* **Instructions to follow**
Copy out the entries below exactly as they stand, but only from the line containing "- intros k x Hk. specialize (H (S k) x Hk)." through the line containing "Counters.shard_index (rand_r (seed_after".

* **Data to examine**
++++++++++

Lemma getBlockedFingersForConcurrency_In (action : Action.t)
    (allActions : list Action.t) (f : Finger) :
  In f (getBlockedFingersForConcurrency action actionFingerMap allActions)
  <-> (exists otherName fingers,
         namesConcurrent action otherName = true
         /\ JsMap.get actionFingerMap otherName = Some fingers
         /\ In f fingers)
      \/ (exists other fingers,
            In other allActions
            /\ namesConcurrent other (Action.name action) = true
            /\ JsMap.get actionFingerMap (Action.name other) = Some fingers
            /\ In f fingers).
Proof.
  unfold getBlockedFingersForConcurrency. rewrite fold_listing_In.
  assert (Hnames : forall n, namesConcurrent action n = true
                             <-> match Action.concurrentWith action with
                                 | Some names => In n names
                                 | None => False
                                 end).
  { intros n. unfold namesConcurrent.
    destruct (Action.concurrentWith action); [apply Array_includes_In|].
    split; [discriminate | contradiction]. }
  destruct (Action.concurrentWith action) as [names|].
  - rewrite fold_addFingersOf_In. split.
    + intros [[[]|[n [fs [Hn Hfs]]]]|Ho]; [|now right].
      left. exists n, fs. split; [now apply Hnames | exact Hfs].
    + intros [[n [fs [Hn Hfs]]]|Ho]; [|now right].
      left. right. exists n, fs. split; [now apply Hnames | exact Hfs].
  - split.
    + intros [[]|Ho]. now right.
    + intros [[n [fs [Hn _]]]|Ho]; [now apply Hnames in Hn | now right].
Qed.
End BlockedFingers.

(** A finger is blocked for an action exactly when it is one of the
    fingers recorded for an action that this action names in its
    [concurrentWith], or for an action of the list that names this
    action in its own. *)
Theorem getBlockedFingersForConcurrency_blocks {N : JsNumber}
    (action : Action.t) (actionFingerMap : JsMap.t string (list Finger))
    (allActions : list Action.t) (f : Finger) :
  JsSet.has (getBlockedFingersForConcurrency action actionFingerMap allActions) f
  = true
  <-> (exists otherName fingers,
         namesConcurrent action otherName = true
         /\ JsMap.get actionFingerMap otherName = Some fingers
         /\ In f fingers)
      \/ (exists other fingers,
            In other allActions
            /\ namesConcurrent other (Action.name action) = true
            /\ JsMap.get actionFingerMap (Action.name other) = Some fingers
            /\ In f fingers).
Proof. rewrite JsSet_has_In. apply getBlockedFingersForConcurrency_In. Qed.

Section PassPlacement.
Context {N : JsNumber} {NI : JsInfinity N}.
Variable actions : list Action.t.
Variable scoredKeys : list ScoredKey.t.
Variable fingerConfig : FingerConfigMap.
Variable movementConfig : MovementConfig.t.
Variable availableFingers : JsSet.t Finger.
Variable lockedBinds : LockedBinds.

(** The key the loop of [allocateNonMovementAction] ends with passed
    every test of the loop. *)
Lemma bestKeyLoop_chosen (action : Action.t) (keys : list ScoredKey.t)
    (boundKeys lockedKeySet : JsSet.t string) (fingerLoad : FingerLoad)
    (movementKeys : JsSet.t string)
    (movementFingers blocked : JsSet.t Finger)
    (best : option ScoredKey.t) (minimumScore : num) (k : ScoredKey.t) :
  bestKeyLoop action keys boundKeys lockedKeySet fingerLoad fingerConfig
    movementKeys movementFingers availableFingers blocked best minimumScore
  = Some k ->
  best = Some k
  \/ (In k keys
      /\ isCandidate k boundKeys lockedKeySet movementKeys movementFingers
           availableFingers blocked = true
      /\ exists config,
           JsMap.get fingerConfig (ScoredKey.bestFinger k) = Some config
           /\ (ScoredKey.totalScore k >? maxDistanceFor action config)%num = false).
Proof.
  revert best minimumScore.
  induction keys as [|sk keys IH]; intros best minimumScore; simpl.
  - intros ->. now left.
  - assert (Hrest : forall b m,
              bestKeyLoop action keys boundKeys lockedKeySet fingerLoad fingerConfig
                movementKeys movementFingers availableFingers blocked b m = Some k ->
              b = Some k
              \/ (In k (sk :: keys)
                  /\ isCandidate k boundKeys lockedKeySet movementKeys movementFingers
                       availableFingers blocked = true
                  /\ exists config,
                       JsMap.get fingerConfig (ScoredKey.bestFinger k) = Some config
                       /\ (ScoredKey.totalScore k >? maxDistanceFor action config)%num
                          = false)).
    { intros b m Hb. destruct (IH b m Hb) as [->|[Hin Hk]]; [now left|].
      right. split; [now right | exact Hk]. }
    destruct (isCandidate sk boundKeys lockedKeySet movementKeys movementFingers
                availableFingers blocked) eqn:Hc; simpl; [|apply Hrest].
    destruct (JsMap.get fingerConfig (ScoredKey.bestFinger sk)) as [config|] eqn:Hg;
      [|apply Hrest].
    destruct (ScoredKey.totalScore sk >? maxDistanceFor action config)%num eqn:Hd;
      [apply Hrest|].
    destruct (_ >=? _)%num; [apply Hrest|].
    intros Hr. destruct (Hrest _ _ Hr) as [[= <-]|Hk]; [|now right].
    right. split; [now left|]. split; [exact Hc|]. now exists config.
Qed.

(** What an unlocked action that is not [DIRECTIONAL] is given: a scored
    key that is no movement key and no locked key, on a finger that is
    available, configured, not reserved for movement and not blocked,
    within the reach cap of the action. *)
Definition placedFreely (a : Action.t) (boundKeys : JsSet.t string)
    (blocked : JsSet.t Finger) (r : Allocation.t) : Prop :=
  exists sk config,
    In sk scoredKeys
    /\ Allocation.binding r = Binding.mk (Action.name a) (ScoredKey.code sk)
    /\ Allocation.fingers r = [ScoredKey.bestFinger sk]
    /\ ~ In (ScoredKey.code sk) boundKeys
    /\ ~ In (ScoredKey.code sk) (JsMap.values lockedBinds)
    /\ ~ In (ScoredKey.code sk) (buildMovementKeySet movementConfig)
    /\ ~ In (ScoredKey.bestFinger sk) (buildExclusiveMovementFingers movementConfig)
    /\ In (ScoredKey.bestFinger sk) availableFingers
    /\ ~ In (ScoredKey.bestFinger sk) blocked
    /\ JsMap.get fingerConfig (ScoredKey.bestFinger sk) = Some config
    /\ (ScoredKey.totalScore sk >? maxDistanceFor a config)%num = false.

++++++++++

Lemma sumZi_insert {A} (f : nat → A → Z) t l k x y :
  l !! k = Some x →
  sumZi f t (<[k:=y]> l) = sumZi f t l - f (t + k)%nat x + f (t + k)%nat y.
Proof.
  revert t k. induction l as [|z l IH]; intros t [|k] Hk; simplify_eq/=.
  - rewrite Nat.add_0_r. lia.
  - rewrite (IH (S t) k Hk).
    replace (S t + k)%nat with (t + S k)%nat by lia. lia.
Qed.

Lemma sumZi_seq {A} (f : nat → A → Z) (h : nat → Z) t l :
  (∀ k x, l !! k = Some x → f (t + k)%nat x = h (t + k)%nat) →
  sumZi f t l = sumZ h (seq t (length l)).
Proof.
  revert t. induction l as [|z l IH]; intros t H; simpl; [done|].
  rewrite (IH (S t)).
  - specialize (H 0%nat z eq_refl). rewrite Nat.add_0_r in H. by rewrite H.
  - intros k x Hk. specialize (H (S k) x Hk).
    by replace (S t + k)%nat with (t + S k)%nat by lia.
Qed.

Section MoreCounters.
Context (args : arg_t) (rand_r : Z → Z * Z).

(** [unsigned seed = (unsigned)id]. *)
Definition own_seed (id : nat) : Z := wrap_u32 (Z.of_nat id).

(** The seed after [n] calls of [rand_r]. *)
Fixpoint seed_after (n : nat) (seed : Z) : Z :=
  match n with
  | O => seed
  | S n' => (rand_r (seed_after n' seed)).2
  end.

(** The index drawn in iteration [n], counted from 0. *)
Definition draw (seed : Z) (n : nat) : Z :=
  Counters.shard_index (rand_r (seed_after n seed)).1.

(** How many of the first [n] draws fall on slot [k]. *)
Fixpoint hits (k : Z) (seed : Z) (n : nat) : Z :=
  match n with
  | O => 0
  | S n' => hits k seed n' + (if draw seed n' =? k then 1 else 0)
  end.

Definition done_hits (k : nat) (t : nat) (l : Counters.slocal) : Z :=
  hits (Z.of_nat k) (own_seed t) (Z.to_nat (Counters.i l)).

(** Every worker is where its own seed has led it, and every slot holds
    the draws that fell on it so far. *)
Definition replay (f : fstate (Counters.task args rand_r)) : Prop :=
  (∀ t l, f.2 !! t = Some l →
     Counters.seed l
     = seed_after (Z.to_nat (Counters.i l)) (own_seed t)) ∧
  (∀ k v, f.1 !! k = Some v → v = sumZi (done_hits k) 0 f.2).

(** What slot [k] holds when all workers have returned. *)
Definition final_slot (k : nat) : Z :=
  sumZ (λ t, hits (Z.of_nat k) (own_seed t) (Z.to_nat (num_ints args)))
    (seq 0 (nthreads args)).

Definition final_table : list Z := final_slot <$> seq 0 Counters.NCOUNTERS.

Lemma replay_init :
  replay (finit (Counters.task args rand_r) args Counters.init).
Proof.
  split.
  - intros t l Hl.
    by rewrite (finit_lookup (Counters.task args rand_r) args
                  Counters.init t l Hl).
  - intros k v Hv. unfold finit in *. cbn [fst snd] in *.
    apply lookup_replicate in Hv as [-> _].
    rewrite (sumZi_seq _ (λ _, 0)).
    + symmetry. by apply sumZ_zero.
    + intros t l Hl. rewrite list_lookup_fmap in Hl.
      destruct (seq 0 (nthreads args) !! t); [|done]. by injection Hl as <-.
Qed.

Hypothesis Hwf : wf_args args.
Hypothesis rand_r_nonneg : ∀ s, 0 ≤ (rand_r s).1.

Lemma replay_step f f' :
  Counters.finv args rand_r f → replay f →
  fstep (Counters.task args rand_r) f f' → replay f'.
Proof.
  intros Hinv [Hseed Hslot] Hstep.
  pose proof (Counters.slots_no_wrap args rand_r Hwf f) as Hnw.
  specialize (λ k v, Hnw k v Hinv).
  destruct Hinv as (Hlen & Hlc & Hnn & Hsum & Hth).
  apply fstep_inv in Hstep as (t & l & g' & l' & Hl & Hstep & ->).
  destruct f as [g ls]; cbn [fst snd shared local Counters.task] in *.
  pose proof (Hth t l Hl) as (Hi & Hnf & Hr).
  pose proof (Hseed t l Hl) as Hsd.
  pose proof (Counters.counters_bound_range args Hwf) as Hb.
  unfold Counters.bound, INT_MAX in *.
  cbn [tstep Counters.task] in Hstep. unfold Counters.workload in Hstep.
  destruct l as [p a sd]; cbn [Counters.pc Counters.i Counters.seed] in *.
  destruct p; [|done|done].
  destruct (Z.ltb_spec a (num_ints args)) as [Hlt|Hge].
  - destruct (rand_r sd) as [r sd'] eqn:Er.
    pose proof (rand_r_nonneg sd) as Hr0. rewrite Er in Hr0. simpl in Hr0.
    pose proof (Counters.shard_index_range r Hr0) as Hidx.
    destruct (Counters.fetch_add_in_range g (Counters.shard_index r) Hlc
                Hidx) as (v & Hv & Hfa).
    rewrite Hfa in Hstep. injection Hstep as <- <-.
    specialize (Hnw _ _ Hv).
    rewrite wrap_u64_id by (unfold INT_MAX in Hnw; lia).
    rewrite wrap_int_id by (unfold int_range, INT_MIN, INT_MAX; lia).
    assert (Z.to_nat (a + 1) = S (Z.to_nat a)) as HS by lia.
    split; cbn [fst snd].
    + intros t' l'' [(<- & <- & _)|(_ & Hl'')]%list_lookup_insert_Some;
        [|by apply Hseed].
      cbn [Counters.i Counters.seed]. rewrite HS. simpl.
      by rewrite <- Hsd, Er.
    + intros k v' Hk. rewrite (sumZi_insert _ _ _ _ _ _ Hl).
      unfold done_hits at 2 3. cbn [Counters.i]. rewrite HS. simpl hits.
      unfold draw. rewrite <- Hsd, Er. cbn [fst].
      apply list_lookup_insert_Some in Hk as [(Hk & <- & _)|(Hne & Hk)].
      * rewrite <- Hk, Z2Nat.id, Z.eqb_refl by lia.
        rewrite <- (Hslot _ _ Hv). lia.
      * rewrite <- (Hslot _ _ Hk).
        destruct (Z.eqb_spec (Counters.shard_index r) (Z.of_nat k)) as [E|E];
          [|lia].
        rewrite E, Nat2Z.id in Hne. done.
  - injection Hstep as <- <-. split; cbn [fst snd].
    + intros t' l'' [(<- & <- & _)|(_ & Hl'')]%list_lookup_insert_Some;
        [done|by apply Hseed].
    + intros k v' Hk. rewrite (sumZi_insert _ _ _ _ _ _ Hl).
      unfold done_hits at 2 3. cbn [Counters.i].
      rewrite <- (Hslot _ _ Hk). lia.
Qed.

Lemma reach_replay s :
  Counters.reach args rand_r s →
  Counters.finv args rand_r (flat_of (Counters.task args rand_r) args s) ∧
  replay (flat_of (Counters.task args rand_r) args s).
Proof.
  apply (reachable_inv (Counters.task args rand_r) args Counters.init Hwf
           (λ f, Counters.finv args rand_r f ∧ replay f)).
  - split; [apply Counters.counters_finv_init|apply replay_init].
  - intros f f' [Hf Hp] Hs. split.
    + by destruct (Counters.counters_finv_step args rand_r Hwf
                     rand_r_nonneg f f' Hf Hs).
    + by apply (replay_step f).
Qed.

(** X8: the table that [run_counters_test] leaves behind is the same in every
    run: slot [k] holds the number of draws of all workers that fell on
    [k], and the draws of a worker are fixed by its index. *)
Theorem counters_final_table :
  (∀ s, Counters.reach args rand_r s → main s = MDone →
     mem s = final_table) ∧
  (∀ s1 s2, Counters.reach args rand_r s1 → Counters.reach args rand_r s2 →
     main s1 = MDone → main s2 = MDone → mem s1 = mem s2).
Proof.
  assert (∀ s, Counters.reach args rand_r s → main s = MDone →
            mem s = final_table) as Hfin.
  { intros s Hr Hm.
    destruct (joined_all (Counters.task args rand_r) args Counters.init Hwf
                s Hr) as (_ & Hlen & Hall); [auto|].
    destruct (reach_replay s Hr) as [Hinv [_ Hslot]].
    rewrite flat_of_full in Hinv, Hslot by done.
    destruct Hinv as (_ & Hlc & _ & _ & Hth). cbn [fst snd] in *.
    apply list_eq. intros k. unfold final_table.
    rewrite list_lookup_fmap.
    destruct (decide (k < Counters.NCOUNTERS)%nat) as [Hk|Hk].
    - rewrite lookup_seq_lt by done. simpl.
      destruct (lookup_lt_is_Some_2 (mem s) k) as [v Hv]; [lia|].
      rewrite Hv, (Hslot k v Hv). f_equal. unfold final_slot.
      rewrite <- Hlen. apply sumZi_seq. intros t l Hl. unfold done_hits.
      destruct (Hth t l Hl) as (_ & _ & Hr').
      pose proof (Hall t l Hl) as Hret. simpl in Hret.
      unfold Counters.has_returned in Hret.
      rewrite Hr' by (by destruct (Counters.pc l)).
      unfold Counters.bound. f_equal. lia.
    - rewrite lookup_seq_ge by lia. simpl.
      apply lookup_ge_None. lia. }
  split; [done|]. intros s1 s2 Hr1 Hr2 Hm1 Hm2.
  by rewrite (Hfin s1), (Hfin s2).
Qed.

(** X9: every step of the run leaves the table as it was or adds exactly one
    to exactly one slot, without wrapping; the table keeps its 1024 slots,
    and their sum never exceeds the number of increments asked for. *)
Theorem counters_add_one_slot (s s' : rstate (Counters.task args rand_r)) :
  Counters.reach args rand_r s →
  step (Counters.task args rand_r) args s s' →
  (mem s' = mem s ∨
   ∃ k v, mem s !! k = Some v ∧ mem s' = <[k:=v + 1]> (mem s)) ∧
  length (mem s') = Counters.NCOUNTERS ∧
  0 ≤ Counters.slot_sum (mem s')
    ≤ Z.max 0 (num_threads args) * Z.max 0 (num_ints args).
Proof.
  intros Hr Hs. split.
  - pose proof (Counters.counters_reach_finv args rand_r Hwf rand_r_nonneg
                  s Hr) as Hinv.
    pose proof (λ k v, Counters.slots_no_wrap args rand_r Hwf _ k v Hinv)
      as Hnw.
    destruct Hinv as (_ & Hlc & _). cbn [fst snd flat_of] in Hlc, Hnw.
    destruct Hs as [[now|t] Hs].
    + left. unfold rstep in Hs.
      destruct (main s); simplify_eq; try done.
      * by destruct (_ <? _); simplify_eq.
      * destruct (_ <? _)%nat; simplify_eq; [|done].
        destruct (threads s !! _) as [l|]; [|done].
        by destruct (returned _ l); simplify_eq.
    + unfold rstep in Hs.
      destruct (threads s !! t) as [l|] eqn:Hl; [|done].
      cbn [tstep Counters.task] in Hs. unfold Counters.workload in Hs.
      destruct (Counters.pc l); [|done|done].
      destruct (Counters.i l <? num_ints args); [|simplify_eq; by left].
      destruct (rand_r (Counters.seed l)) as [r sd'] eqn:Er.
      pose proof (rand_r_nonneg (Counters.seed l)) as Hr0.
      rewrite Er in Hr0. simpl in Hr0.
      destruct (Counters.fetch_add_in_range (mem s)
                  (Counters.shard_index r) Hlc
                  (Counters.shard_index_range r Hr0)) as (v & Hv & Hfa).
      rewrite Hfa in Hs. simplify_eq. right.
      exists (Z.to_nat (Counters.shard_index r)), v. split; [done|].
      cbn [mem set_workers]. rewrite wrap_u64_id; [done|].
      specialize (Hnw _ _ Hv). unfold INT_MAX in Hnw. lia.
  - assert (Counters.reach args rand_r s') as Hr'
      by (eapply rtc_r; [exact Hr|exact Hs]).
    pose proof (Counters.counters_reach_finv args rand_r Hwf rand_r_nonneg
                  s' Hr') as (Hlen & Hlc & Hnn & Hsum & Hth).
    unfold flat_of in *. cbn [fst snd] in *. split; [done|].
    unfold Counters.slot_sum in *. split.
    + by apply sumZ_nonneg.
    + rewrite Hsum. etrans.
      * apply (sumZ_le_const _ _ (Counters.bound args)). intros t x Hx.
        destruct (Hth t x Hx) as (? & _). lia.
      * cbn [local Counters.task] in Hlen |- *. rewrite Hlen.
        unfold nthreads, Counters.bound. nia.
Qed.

++++++++++

* **Exercise answer**
  - intros k x Hk. specialize (H (S k) x Hk).
    by replace (S t + k)%nat with (t + S k)%nat by lia.
Qed.

Section MoreCounters.
Context (args : arg_t) (rand_r : Z → Z * Z).

(** [unsigned seed = (unsigned)id]. *)
Definition own_seed (id : nat) : Z := wrap_u32 (Z.of_nat id).

(** The seed after [n] calls of [rand_r]. *)
Fixpoint seed_after (n : nat) (seed : Z) : Z :=
  match n with
  | O => seed
  | S n' => (rand_r (seed_after n' seed)).2
  end.

(** The index drawn in iteration [n], counted from 0. *)
Definition draw (seed : Z) (n : nat) : Z :=
  Counters.shard_index (rand_r (seed_after n seed)).1.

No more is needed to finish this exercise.